### [REQUIRED ACTION]
Show each line of the entries below in which the word "apply" appears.

[Dataset entries]

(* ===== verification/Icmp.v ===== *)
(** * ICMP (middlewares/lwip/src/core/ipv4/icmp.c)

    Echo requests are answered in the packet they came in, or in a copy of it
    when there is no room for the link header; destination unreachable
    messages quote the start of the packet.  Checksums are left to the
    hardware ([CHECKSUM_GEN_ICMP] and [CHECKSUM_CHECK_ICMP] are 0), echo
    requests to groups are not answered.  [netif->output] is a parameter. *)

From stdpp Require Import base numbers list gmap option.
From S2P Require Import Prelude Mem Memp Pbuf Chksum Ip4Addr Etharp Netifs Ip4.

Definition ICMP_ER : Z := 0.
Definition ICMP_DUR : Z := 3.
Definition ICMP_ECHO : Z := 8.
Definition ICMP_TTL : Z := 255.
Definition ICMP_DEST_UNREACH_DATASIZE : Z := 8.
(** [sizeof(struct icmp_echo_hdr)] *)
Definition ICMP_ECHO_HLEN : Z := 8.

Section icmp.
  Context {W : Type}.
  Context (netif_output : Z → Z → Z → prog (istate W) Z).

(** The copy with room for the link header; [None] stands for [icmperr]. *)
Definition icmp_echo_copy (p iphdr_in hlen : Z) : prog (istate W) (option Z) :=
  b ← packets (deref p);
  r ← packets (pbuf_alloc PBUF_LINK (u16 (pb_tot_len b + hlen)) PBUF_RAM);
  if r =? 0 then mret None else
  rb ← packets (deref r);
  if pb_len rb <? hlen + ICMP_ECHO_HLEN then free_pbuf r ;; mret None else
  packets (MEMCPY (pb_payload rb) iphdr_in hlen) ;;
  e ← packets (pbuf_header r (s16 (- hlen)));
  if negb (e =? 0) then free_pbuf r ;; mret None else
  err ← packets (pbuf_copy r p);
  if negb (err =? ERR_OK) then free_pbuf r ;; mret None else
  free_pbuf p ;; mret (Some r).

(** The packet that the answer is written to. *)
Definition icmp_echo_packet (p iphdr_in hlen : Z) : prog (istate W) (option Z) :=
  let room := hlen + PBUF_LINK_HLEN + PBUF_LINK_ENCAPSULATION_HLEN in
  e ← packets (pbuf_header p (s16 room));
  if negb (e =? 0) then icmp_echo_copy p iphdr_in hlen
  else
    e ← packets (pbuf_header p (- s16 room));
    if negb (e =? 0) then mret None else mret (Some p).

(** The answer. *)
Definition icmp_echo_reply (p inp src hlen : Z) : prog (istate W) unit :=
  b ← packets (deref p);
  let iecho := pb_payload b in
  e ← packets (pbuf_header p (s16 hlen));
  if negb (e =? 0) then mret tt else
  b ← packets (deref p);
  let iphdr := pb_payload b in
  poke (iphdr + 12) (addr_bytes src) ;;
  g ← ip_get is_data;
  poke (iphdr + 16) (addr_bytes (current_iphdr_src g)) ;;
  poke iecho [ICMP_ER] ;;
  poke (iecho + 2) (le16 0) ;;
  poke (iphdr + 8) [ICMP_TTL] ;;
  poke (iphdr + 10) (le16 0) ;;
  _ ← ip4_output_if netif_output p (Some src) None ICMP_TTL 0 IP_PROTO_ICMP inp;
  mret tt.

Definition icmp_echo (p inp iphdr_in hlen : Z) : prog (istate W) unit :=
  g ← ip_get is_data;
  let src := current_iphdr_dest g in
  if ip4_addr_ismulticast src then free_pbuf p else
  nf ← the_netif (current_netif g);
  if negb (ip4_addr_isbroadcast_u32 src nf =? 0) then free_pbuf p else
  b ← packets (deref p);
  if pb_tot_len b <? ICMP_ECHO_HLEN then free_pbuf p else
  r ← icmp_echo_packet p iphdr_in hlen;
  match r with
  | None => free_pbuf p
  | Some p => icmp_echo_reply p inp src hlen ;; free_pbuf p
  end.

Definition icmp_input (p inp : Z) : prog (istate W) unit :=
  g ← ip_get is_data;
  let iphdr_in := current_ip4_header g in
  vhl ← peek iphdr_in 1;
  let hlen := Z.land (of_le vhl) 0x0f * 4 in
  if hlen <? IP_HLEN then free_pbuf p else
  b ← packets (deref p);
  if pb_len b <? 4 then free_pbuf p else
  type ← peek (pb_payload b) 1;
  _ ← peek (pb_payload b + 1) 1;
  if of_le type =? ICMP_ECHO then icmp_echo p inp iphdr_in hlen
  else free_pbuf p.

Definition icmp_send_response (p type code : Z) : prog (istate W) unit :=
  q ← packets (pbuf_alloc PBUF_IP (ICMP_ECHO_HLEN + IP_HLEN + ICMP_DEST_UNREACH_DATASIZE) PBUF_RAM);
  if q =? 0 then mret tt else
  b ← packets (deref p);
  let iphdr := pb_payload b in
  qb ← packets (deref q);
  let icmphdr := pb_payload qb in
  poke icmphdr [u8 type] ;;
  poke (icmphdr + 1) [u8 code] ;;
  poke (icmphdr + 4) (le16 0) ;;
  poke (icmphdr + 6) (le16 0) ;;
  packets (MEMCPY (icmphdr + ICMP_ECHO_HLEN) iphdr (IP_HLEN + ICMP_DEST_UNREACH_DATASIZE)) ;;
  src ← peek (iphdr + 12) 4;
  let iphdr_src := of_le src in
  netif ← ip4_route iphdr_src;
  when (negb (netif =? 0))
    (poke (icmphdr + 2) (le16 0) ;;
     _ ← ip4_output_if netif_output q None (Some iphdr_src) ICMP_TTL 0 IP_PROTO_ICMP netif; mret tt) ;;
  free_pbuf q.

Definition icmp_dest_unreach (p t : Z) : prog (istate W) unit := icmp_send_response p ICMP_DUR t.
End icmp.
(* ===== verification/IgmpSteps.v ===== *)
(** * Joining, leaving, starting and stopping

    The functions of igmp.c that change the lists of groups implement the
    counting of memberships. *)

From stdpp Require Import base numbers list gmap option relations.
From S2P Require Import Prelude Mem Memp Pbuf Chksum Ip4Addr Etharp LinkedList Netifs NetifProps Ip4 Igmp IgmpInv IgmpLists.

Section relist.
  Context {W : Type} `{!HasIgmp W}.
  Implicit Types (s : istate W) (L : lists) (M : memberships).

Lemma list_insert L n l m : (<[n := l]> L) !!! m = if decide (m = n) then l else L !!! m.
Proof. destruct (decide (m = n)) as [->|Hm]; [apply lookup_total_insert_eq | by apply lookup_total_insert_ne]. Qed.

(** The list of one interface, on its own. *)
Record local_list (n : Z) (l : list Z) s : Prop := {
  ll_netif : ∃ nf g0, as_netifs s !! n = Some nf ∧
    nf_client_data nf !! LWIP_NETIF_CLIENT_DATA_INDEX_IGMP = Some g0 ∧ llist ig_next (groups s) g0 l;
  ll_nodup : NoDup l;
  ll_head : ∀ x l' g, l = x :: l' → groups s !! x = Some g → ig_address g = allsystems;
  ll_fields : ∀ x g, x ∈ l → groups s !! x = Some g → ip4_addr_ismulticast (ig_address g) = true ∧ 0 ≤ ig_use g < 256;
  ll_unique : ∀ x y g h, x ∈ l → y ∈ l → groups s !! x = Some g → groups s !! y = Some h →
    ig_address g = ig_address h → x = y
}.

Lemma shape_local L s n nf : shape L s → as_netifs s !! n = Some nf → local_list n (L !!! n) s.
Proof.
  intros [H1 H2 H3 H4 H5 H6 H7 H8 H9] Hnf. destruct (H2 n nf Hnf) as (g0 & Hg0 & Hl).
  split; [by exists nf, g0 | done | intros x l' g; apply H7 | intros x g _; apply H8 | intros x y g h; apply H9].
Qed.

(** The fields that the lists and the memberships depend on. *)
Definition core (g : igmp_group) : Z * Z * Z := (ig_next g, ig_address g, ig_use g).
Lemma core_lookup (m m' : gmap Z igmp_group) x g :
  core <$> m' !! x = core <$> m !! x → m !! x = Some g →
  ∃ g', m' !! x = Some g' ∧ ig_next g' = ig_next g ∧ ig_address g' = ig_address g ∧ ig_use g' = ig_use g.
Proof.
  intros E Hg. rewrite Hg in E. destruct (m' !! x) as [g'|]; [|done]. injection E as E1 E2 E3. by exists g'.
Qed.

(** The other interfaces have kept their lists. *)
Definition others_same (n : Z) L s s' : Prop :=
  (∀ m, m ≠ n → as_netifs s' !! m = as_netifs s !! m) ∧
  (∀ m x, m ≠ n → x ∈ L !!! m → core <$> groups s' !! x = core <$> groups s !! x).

### [TASK RESULT]
Proof. destruct (decide (m = n)) as [->|Hm]; [apply lookup_total_insert_eq | by apply lookup_total_insert_ne]. Qed.
  split; [by exists nf, g0 | done | intros x l' g; apply H7 | intros x g _; apply H8 | intros x y g h; apply H9].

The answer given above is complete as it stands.